En lontananza, parece que fue ayer. El valle de la primera canción que iban a cantar estaba plateado de luna y la serenata estaba a punto de empezar, pero no tan románticamente como se había planificado, sino a perdigonazos. Los serenateros tenían un buen tiempo ensayando poemas y canciones y ensayando tragos para darse calor y se saltaron una verja del jardín para acercarse a la ventana de la gentil doncella que dormía plácidamente. Y se acercaron tanto que cuando la voz aguardentosa y rompiente del enamorado, cuando aquel vozarrón trasnochado se hizo sentir como un trueno en la profundidad del silencio para dedicar la serenata y un poema, la desgraciada agraciada pegó el grito al cielo y se metió despavorida bajo la cama clamando ayuda. Y en su ayuda acudió la voz del padre, apagada y legañosa, pero audible, rapidito mi vieja la escopeta, que hay ladrones, mi vieja, rapidito.

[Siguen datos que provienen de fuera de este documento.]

Lemma In_py_take {A} (n : Z) (l : list A) (x : A) : In x (py_take n l) -> In x l.
Proof. unfold py_take. destruct (0 <=? n); apply In_firstn_l. Qed.

End SortFacts.

(** ** More properties of [rerank_results] and [_get_llm_scores] *)
Module RerankMore.
Import Rerank SpecModel ListFacts SortFacts RerankProps.

Section RerankMore.
Context `{PyRuntime}.

(** [cache.get(query_hash, doc_hash) is not None], with [if cache:]. *)
Definition is_cached (cache : option (gmap pystr rerank_entry)) (qh : pystr) (d : doc) : bool :=
  match cached_score cache qh d with Some _ => true | None => false end.

(** Every score a (possibly absent) rerank cache holds lies in [0,10]. *)
Definition cache_scores_in_range (cache : option (gmap pystr rerank_entry)) : Prop :=
  forall c k e, cache = Some c -> c !! k = Some e -> (0 <= re_score e <= 10)%Q.

Definition scores_in_range (sc : gmap nat Q) : Prop :=
  forall i s, sc !! i = Some s -> (0 <= s <= 10)%Q.

Lemma NoDup_enumerate {A} (l : list A) : NoDup (map fst (enumerate l)).
Proof.
  unfold enumerate. rewrite map_fst_enumerate_from. apply NoDup_ListNoDup, seq_NoDup.
Qed.

Lemma map_rank_enumerate (sc : gmap nat Q) (k : nat) (l : list doc) :
  map rr_original_rank (map (blend sc) (enumerate_from k l))
  = map (fun i => Z.of_nat i + 1) (seq k (length l)).
Proof. revert k; induction l as [|d l IH]; intros k; simpl; [done|]. rewrite IH. done. Qed.

Lemma blend_ranks_sorted (sc : gmap nat Q) (k : nat) (l : list doc) :
  StronglySorted (fun a b => rr_original_rank a < rr_original_rank b)
                 (map (blend sc) (enumerate_from k l)).
Proof.
  revert k; induction l as [|d l IH]; intros k; simpl; constructor; [apply IH|].
  apply List.Forall_forall. intros rr Hrr. apply in_map_iff in Hrr as ([i d'] & <- & Hin).
  apply enumerate_from_In in Hin as (j & -> & _). simpl. lia.
Qed.

Lemma lookup_fold_hits (cache : option (gmap pystr rerank_entry)) (qh : pystr)
    (l : list (nat * doc)) (sc : gmap nat Q) (h : Z) (u : list nat) :
  (fold_left (lookup_step cache qh) l (sc, h, u)).1.2
  = h + Z.of_nat (length (List.filter (fun id => is_cached cache qh id.2) l)).
Proof.
  revert sc h u; induction l as [|[i d] l IH]; intros sc h u; simpl; [lia|].
  unfold is_cached in *. simpl.
  destruct (cached_score cache qh d); simpl; rewrite IH; simpl; [rewrite Nat2Z.inj_succ|]; lia.
Qed.

Lemma filter_enumerate_length (p : doc -> bool) (k : nat) (l : list doc) :
  length (List.filter (fun id => p id.2) (enumerate_from k l)) = length (List.filter p l).
Proof. revert k; induction l as [|d l IH]; intros k; simpl; [done|]. destruct (p d); simpl; rewrite IH; done. Qed.

Lemma filter_all_true {A} (p : A -> bool) (l : list A) :
  (forall x, In x l -> p x = true) -> List.filter p l = l.
Proof.
  induction l as [|x l IH]; intros Hp; simpl; [done|].
  rewrite (Hp x (or_introl eq_refl)), IH; [done|]. intros y Hy. apply Hp. right. exact Hy.
Qed.

Lemma lookup_fold_keep (cache : option (gmap pystr rerank_entry)) (qh : pystr)
    (l : list (nat * doc)) (sc : gmap nat Q) (h : Z) (u : list nat) (i : nat) :
  ~ In i (map fst l) ->
  (fold_left (lookup_step cache qh) l (sc, h, u)).1.1 !! i = sc !! i.
Proof.
  revert sc h u; induction l as [|[j d] l IH]; intros sc h u Hi; simpl in *; [done|].
  destruct (cached_score cache qh d); rewrite IH by tauto; [|done].
  apply lookup_insert_ne. intros Heq. apply Hi. left. exact Heq.
Qed.

Lemma lookup_fold_scores (cache : option (gmap pystr rerank_entry)) (qh : pystr)
    (l : list (nat * doc)) (sc : gmap nat Q) (h : Z) (u : list nat) (i : nat) (d : doc) :
  NoDup (map fst l) -> In (i, d) l ->
  (fold_left (lookup_step cache qh) l (sc, h, u)).1.1 !! i
  = match cached_score cache qh d with Some s => Some s | None => sc !! i end.
Proof.
  revert sc h u; induction l as [|[j d'] l IH]; intros sc h u Hnd Hin; simpl in *; [done|].
  apply NoDup_cons in Hnd as [Hj Hnd]. rewrite list_elem_of_In in Hj.
  destruct Hin as [[= -> ->]|Hin].
  - destruct (cached_score cache qh d); rewrite lookup_fold_keep by done; [|done].
    apply lookup_insert_eq.
  - assert (Hij : j <> i).
    { intros ->. apply Hj. apply in_map_iff. exists (i, d). done. }
    destruct (cached_score cache qh d'); rewrite IH by done;
      destruct (cached_score cache qh d); try done.
    apply lookup_insert_ne. exact Hij.
Qed.

Lemma store_fold_keep (cands : list doc) (qh : pystr) (zs : list (nat * Q))
    (st : gmap nat Q * option (gmap pystr rerank_entry)) (i : nat) :
  (forall s, ~ In (i, s) zs) ->
  (fold_left (store_step cands qh) zs st).1 !! i = st.1 !! i.
Proof.
  revert st; induction zs as [|[j s] zs IH]; intros [sc cache] Hi; simpl; [done|].
  rewrite IH.
  - simpl. apply lookup_insert_ne. intros <-. apply (Hi s). left. reflexivity.
  - intros s' Hs'. apply (Hi s'). right. exact Hs'.
Qed.

Lemma fold_neutral_keep (u : list nat) (sc : gmap nat Q) (i : nat) :
  ~ In i u -> fold_left (fun sc idx => <[idx := neutral]> sc) u sc !! i = sc !! i.
Proof.
  revert sc; induction u as [|x u IH]; intros sc Hi; simpl in *; [done|].
  rewrite IH by tauto. apply lookup_insert_ne. intros Heq. apply Hi. left. exact Heq.
Qed.

Lemma score_uncached_keep (client : LLMClient) (query qh : pystr) (cands : list doc)
    (sc : gmap nat Q) (u : list nat) (cache : option (gmap pystr rerank_entry)) (i : nat) :
  ~ In i u -> (score_uncached client query qh cands sc u cache).1 !! i = sc !! i.
Proof.
  intros Hi. unfold score_uncached. destruct u as [|x u']; [done|].
  destruct (get_llm_scores client query _) as [[|l0 ls]|].
  - apply fold_neutral_keep. exact Hi.
  - rewrite store_fold_keep; [done|]. intros s Hs. apply in_combine_l in Hs. contradiction.
  - apply fold_neutral_keep. exact Hi.
Qed.

Lemma uncached_not_In (cache : option (gmap pystr rerank_entry)) (qh : pystr)
    (cands : list doc) (i : nat) (d : doc) (s : Q) :
  cands !! i = Some d -> cached_score cache qh d = Some s ->
  ~ In i (fold_left (lookup_step cache qh) (enumerate cands) (∅, 0, [])).2.
Proof.
  intros Hd Hc Hi. destruct (uncached_spec cache qh cands) as [_ Hu].
  apply Hu in Hi as (d' & Hd' & Hc'). rewrite Hd in Hd'. injection Hd' as <-. congruence.
Qed.

Lemma scan_parts_range (parts : list pystr) (q : Q) :
  scan_parts parts = Some q -> (0 <= q <= 10)%Q.
Proof.
  induction parts as [|p ps IH]; simpl; [discriminate|].
  destruct (py_float p) as [[q0|b|]|]; [|apply IH|apply IH|discriminate].
  destruct (Qle_bool 0 q0 && Qle_bool q0 10) eqn:E; [|apply IH].
  intros [= <-]. apply andb_true_iff in E as [E1 E2].
  apply Qle_bool_iff in E1, E2. split; assumption.
Qed.

Lemma parse_scores_range (response : pystr) :
  Forall (fun q => (0 <= q <= 10)%Q) (parse_scores response).
Proof.
  unfold parse_scores. apply List.Forall_forall. intros q Hq.
  apply in_flat_map in Hq as (l & _ & Hl).
  destruct (line_score l) eqn:E; [|destruct Hl].
  destruct Hl as [<-|[]]. unfold line_score in E. apply scan_parts_range in E. exact E.
Qed.

Lemma neutral_range : (0 <= neutral <= 10)%Q.
Proof. unfold neutral. split; unfold Qle; simpl; lia. Qed.

Lemma get_llm_scores_in_range (client : LLMClient) (query : pystr) (docs : list doc)
    (scores : list Q) :
  get_llm_scores client query docs = Some scores ->
  length scores = length docs /\ Forall (fun q => (0 <= q <= 10)%Q) scores.
Proof.
  unfold get_llm_scores. destruct (is_available client); simpl; [|discriminate].
  destruct (chat client _) as [[|c r]|]; try discriminate.
  intros [= <-]. split; [apply ParseProps.length_pad_scores|].
  unfold pad_scores. apply Forall_take, Forall_app. split.
  - apply parse_scores_range.
  - apply Forall_replicate. apply neutral_range.
Qed.

Lemma cached_score_range (cache : option (gmap pystr rerank_entry)) (qh : pystr)
    (d : doc) (s : Q) :
  cache_scores_in_range cache -> cached_score cache qh d = Some s -> (0 <= s <= 10)%Q.
Proof.
  intros Hc. unfold cached_score, cache_get. destruct cache as [c|]; [|discriminate].
  destruct (c !! make_key qh (doc_hash d)) as [e|] eqn:E; simpl; [|discriminate].
  intros [= <-]. exact (Hc c _ e eq_refl E).
Qed.

Lemma lookup_fold_range (cache : option (gmap pystr rerank_entry)) (qh : pystr)
    (l : list (nat * doc)) (st : gmap nat Q * Z * list nat) :
  cache_scores_in_range cache -> scores_in_range st.1.1 ->
  scores_in_range (fold_left (lookup_step cache qh) l st).1.1.
Proof.
  revert st; induction l as [|[i d] l IH]; intros [[sc h] u] Hc Hsc; simpl; [exact Hsc|].
  apply IH; [exact Hc|]. simpl.
  destruct (cached_score cache qh d) as [s|] eqn:E; simpl; [|exact Hsc].
  intros j s'. rewrite lookup_insert_Some. intros [[<- <-]|[_ Hj]].
  - eapply cached_score_range; eauto.
  - eapply Hsc; eauto.
Qed.

Lemma store_fold_range (cands : list doc) (qh : pystr) (zs : list (nat * Q))
    (st : gmap nat Q * option (gmap pystr rerank_entry)) :
  (forall i s, In (i, s) zs -> (0 <= s <= 10)%Q) ->
  scores_in_range st.1 -> cache_scores_in_range st.2 ->
  scores_in_range (fold_left (store_step cands qh) zs st).1 /\
  cache_scores_in_range (fold_left (store_step cands qh) zs st).2.
Proof.
  revert st; induction zs as [|[j s] zs IH]; intros [sc cache] Hz Hsc Hc; simpl; [done|].
  apply IH.
  - intros i s' Hin. apply (Hz i s'). right. exact Hin.
  - simpl. intros i s'. rewrite lookup_insert_Some. intros [[<- <-]|[_ Hi]].
    + apply (Hz j). left. reflexivity.
    + eapply Hsc; eauto.
  - simpl. destruct cache as [c|]; [|exact Hc].
    destruct (cands !! j) as [d|]; [|exact Hc].
    intros c' k e [= <-]. unfold cache_set. rewrite lookup_insert_Some.
    intros [[_ <-]|[_ Hk]].
    + simpl. apply (Hz j). left. reflexivity.
    + exact (Hc c k e eq_refl Hk).
Qed.

Lemma fold_neutral_range (u : list nat) (sc : gmap nat Q) :
  scores_in_range sc -> scores_in_range (fold_left (fun sc idx => <[idx := neutral]> sc) u sc).
Proof.
  revert sc; induction u as [|x u IH]; intros sc Hsc; simpl; [exact Hsc|].
  apply IH. intros i s. rewrite lookup_insert_Some. intros [[_ <-]|[_ Hi]].
  - apply neutral_range.
  - eapply Hsc; eauto.
Qed.

Lemma score_uncached_range (client : LLMClient) (query qh : pystr) (cands : list doc)
    (sc : gmap nat Q) (u : list nat) (cache : option (gmap pystr rerank_entry)) :
  scores_in_range sc -> cache_scores_in_range cache ->
  scores_in_range (score_uncached client query qh cands sc u cache).1 /\
  cache_scores_in_range (score_uncached client query qh cands sc u cache).2.
Proof.
  intros Hsc Hc. unfold score_uncached. destruct u as [|x u']; [done|].
  destruct (get_llm_scores client query _) as [[|l0 ls]|] eqn:E.
  - split; [apply fold_neutral_range; exact Hsc|exact Hc].
  - apply store_fold_range; [|exact Hsc|exact Hc].
    intros i s Hin. apply in_combine_r in Hin.
    apply get_llm_scores_in_range in E as [_ Hf]. rewrite List.Forall_forall in Hf. apply Hf. exact Hin.
  - split; [apply fold_neutral_range; exact Hsc|exact Hc].
Qed.

Lemma blend_unit (w m t : Q) :
  (w = 0.75 \/ w = 0.60 \/ w = 0.40)%Q -> (0 <= m <= 1)%Q -> (0 <= t <= 1)%Q ->
  (0 <= w * m + (1 - w) * t <= 1)%Q.
Proof. intros [-> | [-> | ->] ] Hm Ht; lra. Qed.

Lemma blend_range (sc : gmap nat Q) (i : nat) (d : doc) :
  scores_in_range sc -> (0 <= get (d_score d) 0%Q)%Q ->
  (0 <= rr_rerank_score (blend sc (i, d)) <= 10)%Q /\
  (0 <= rr_blended_score (blend sc (i, d)) <= 1)%Q.
Proof.
  intros Hsc Hs. unfold blend. cbn [rr_rerank_score rr_blended_score].
  assert (Hr : (0 <= get (sc !! i) neutral <= 10)%Q).
  { destruct (sc !! i) as [s|] eqn:E; simpl; [eapply Hsc; eauto|apply neutral_range]. }
  split; [exact Hr|]. apply blend_unit.
  - unfold weight_bm25. destruct (_ <=? 3); [left; reflexivity|].
    destruct (_ <=? 10); right; [left|right]; reflexivity.
  - rewrite py_min_Qmin. split.
    + apply Q.min_glb; [|unfold Qle; simpl; lia].
      apply Qle_shift_div_l; [reflexivity|]. rewrite Qmult_0_l. exact Hs.
    + apply Q.le_min_r.
  - destruct Hr as [Hr0 Hr1]. split.
    + apply Qle_shift_div_l; [reflexivity|]. rewrite Qmult_0_l. exact Hr0.
    + apply Qle_shift_div_r; [reflexivity|]. exact Hr1.
Qed.

(** The two calls agree on the scores of every candidate, so they blend
    alike. *)
Lemma map_blend_ext (s1 s2 : gmap nat Q) (cands : list doc) :
  (forall i d, cands !! i = Some d -> s1 !! i = s2 !! i) ->
  map (blend s1) (enumerate cands) = map (blend s2) (enumerate cands).
Proof.
  intros Hext. apply map_ext_in. intros [i d] Hin. apply enumerate_In in Hin.
  unfold blend. rewrite (Hext i d Hin). reflexivity.
Qed.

Tratando de remediar lo irremediable, igual de rapidito y un poco cagandito los músicos se hicieron señas para iniciar la velada y aclarar el equívoco, pero el tiempo apremiaba y por un momento temieron lo peor y se dieron a la fuga. Aquel valle plateado de luna y aquel sendero de mis amores que apenas iban a comenzar a cantar, hubieran podido teñirse de otro color. Pero la sangre no llegó al río. Apenas por un pelito el valle plateado de luna no se plateó de rojo. En cambio el sendero de mis amores quedó intransitable por varios días.

Desde el asiento trasero del flamante Ford Galaxie rojo descapotado, mientras recibía en el rostro el golpe alado de la brisa fría, Willians sonreía al recordar que en ese episodio había participado un estudiante de ingeniería eléctrica a quien llamaban cariñosamente el Trípode.

Al Trípode le decían así por cierta mayúsculación sexual, una tercera pierna o pata que portaba con tanto orgullo como el apodo.

De acuerdo a fuentes no confirmadas, pero tampoco desmentidas, el Trípode entró en una ocasión a un sanitario del Tecnológico y se paró frente a un mingitorio a mingir, cerca de un profesor conocido por sus ocurrencias y buen humor. El profe, al parecer, echó una mirada involuntaria, indiscreta, al equipo colgante del Trípode y se sobresaltó, se espantó teatralmente, se echó hacia atrás como si temiera que pudieran morderlo.
¡Válgame Dios!, exclamó bruscamente con los ojos brotados, desorbitados, ¿usted trajo ese animal a orinar o a beber agua?